(Stored data entries)
++++

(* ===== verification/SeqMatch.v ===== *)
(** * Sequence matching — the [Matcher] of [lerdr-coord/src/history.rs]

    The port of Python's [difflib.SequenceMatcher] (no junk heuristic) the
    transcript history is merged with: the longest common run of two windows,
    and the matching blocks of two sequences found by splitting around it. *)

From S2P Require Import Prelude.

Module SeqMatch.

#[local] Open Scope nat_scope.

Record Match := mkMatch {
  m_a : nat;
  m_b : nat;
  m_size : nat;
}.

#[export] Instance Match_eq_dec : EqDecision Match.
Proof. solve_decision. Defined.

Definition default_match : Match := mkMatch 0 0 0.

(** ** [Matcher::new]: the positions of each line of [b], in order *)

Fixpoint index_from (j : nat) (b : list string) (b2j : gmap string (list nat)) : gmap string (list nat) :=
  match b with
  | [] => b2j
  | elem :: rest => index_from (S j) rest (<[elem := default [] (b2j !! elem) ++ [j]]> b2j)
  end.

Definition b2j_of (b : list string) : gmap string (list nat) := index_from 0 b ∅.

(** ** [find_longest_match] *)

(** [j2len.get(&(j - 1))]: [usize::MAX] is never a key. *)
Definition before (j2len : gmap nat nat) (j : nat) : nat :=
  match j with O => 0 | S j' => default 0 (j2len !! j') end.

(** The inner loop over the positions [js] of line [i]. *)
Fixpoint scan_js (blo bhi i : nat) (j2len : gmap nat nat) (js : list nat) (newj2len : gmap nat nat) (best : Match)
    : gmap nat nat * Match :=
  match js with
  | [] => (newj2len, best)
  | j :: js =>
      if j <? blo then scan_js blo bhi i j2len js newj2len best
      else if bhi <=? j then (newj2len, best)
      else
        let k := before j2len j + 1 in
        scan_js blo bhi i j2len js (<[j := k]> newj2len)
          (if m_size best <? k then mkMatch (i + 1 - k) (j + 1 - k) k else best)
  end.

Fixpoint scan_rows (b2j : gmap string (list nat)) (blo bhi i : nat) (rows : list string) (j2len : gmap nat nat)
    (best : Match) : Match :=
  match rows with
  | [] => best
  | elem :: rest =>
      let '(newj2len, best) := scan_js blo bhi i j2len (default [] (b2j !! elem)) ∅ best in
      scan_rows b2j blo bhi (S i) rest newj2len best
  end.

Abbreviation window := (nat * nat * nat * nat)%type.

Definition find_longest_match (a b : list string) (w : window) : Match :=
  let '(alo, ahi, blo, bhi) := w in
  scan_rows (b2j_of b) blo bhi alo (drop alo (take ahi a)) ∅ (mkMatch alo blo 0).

++++

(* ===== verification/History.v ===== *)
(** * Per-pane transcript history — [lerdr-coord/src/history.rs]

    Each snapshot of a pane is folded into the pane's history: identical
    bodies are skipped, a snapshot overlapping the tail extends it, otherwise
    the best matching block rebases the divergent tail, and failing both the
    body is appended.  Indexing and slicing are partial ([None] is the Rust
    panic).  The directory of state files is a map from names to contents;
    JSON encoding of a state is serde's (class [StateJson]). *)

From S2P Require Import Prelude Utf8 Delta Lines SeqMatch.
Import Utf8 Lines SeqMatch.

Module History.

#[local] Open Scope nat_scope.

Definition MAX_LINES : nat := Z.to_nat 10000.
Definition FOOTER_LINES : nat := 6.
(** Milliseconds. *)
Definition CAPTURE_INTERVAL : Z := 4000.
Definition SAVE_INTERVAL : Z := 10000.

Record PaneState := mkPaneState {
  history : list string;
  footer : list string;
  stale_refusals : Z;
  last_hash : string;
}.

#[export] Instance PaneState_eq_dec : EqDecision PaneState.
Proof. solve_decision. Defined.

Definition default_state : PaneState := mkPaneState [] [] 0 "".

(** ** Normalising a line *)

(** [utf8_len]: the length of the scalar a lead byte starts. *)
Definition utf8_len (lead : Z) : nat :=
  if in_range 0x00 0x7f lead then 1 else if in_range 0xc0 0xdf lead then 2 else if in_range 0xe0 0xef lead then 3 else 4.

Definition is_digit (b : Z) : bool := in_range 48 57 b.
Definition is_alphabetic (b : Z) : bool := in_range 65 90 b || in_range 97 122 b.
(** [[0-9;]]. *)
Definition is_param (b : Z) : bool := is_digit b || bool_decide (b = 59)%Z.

++++

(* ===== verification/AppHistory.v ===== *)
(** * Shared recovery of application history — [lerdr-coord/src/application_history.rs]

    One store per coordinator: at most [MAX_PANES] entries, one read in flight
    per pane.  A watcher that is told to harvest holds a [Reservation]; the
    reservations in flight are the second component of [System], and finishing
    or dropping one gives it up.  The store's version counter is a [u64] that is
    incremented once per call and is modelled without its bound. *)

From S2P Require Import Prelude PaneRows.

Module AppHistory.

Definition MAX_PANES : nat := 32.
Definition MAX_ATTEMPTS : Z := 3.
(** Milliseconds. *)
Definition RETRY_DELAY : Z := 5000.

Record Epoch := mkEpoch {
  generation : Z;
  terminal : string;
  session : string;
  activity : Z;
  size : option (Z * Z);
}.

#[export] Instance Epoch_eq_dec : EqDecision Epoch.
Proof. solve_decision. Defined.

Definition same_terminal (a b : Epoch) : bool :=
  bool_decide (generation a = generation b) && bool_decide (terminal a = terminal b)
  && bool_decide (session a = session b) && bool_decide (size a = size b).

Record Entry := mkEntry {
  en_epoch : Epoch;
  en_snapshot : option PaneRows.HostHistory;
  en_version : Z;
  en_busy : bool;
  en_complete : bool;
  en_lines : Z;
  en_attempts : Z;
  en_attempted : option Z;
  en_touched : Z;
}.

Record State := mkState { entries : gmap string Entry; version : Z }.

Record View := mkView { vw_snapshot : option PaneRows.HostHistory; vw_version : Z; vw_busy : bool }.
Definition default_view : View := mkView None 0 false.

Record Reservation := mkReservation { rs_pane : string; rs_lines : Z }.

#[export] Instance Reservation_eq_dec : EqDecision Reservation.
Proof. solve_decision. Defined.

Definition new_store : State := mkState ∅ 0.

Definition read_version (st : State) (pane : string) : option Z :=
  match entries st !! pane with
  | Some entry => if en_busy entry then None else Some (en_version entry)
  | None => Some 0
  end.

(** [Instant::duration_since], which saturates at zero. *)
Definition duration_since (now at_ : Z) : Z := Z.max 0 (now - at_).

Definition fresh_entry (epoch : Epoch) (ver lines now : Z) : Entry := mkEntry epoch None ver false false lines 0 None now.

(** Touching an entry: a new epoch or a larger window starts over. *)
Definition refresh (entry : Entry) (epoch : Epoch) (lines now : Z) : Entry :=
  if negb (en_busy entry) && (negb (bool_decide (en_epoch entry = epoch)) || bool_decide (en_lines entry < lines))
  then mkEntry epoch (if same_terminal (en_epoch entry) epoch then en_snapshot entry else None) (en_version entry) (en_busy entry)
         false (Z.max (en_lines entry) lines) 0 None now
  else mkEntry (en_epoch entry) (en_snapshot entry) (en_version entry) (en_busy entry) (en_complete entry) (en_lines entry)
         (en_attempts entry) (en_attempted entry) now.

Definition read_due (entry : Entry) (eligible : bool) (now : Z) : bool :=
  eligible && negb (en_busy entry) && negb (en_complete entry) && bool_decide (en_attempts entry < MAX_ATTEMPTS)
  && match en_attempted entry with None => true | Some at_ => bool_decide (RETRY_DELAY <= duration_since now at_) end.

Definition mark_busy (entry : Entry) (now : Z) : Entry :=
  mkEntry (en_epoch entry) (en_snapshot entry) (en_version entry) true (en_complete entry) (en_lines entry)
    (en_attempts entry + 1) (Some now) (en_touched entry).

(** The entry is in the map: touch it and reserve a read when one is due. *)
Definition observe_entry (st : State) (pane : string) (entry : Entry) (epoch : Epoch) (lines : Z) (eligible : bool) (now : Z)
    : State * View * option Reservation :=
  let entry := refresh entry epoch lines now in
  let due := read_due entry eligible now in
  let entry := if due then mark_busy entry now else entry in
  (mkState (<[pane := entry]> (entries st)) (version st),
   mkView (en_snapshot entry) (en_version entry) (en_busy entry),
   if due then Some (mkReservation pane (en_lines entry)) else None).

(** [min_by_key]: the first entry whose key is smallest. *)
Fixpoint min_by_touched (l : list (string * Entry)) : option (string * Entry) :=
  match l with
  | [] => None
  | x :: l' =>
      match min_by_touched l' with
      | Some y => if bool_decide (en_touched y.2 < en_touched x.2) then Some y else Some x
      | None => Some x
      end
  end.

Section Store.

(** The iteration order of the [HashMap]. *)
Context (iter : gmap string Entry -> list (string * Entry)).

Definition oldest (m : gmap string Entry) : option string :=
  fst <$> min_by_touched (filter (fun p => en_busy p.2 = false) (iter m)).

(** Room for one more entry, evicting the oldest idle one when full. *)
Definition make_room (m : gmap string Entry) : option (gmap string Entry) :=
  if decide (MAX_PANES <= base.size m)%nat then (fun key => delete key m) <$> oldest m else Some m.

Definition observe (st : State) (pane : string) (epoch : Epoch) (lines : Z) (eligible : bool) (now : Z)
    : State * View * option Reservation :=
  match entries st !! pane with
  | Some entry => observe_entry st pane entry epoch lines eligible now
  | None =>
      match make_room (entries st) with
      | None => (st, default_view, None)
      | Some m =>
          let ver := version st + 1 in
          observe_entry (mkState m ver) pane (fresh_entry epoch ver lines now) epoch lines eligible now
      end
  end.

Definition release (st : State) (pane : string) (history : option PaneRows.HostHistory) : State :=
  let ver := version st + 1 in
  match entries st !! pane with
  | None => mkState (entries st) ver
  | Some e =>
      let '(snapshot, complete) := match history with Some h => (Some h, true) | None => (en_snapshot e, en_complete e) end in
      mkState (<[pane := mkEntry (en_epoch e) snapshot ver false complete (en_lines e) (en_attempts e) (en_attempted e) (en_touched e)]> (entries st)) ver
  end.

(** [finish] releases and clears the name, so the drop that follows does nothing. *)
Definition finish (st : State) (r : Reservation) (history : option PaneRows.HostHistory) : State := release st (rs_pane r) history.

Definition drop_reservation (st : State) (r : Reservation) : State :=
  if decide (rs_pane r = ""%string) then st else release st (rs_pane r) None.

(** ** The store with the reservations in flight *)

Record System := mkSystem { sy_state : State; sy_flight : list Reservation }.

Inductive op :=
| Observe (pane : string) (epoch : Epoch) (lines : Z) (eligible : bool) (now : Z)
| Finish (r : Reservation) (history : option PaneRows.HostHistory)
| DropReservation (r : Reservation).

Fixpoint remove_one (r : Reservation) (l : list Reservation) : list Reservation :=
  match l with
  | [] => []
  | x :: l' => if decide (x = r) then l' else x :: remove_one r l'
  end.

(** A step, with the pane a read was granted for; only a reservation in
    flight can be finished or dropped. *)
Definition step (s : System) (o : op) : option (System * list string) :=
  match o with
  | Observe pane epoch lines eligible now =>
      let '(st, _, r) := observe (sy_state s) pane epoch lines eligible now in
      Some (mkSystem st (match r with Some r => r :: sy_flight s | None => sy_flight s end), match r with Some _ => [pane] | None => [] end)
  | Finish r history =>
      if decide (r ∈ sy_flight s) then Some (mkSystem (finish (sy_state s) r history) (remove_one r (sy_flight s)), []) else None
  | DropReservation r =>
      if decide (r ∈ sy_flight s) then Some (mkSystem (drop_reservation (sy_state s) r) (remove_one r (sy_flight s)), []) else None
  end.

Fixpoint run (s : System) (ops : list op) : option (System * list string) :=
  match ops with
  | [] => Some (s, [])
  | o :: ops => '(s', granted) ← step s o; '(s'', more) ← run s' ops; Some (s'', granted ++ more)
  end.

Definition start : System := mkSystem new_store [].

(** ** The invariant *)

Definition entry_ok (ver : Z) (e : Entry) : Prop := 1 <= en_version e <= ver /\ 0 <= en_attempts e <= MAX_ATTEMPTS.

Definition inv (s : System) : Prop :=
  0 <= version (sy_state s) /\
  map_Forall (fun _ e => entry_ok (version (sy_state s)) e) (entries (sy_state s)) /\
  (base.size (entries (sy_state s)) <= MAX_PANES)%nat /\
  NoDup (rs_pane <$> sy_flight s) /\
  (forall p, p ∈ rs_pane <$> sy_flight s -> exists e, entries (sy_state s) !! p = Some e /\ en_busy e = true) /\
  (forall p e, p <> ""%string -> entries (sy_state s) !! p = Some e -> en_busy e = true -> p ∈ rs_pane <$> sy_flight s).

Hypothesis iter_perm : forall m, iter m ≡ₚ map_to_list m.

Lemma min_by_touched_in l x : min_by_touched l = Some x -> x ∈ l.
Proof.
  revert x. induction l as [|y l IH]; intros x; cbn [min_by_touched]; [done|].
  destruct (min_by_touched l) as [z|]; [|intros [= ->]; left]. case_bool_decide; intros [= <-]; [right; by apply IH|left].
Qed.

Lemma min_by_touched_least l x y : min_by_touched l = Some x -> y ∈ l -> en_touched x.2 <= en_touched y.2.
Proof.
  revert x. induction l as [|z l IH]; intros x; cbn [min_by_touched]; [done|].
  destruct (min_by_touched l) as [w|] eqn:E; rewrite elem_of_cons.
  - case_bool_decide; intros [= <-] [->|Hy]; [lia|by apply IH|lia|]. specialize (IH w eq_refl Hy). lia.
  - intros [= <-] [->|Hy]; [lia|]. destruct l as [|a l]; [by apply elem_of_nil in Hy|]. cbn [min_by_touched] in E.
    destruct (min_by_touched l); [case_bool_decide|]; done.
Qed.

++++

EXERCISE DESCRIPTION:
Return each line from the records that includes the word "HostHistory".

EXERCISE RESPONSE:
  en_snapshot : option PaneRows.HostHistory;
Record View := mkView { vw_snapshot : option PaneRows.HostHistory; vw_version : Z; vw_busy : bool }.
Definition release (st : State) (pane : string) (history : option PaneRows.HostHistory) : State :=
Definition finish (st : State) (r : Reservation) (history : option PaneRows.HostHistory) : State := release st (rs_pane r) history.
| Finish (r : Reservation) (history : option PaneRows.HostHistory)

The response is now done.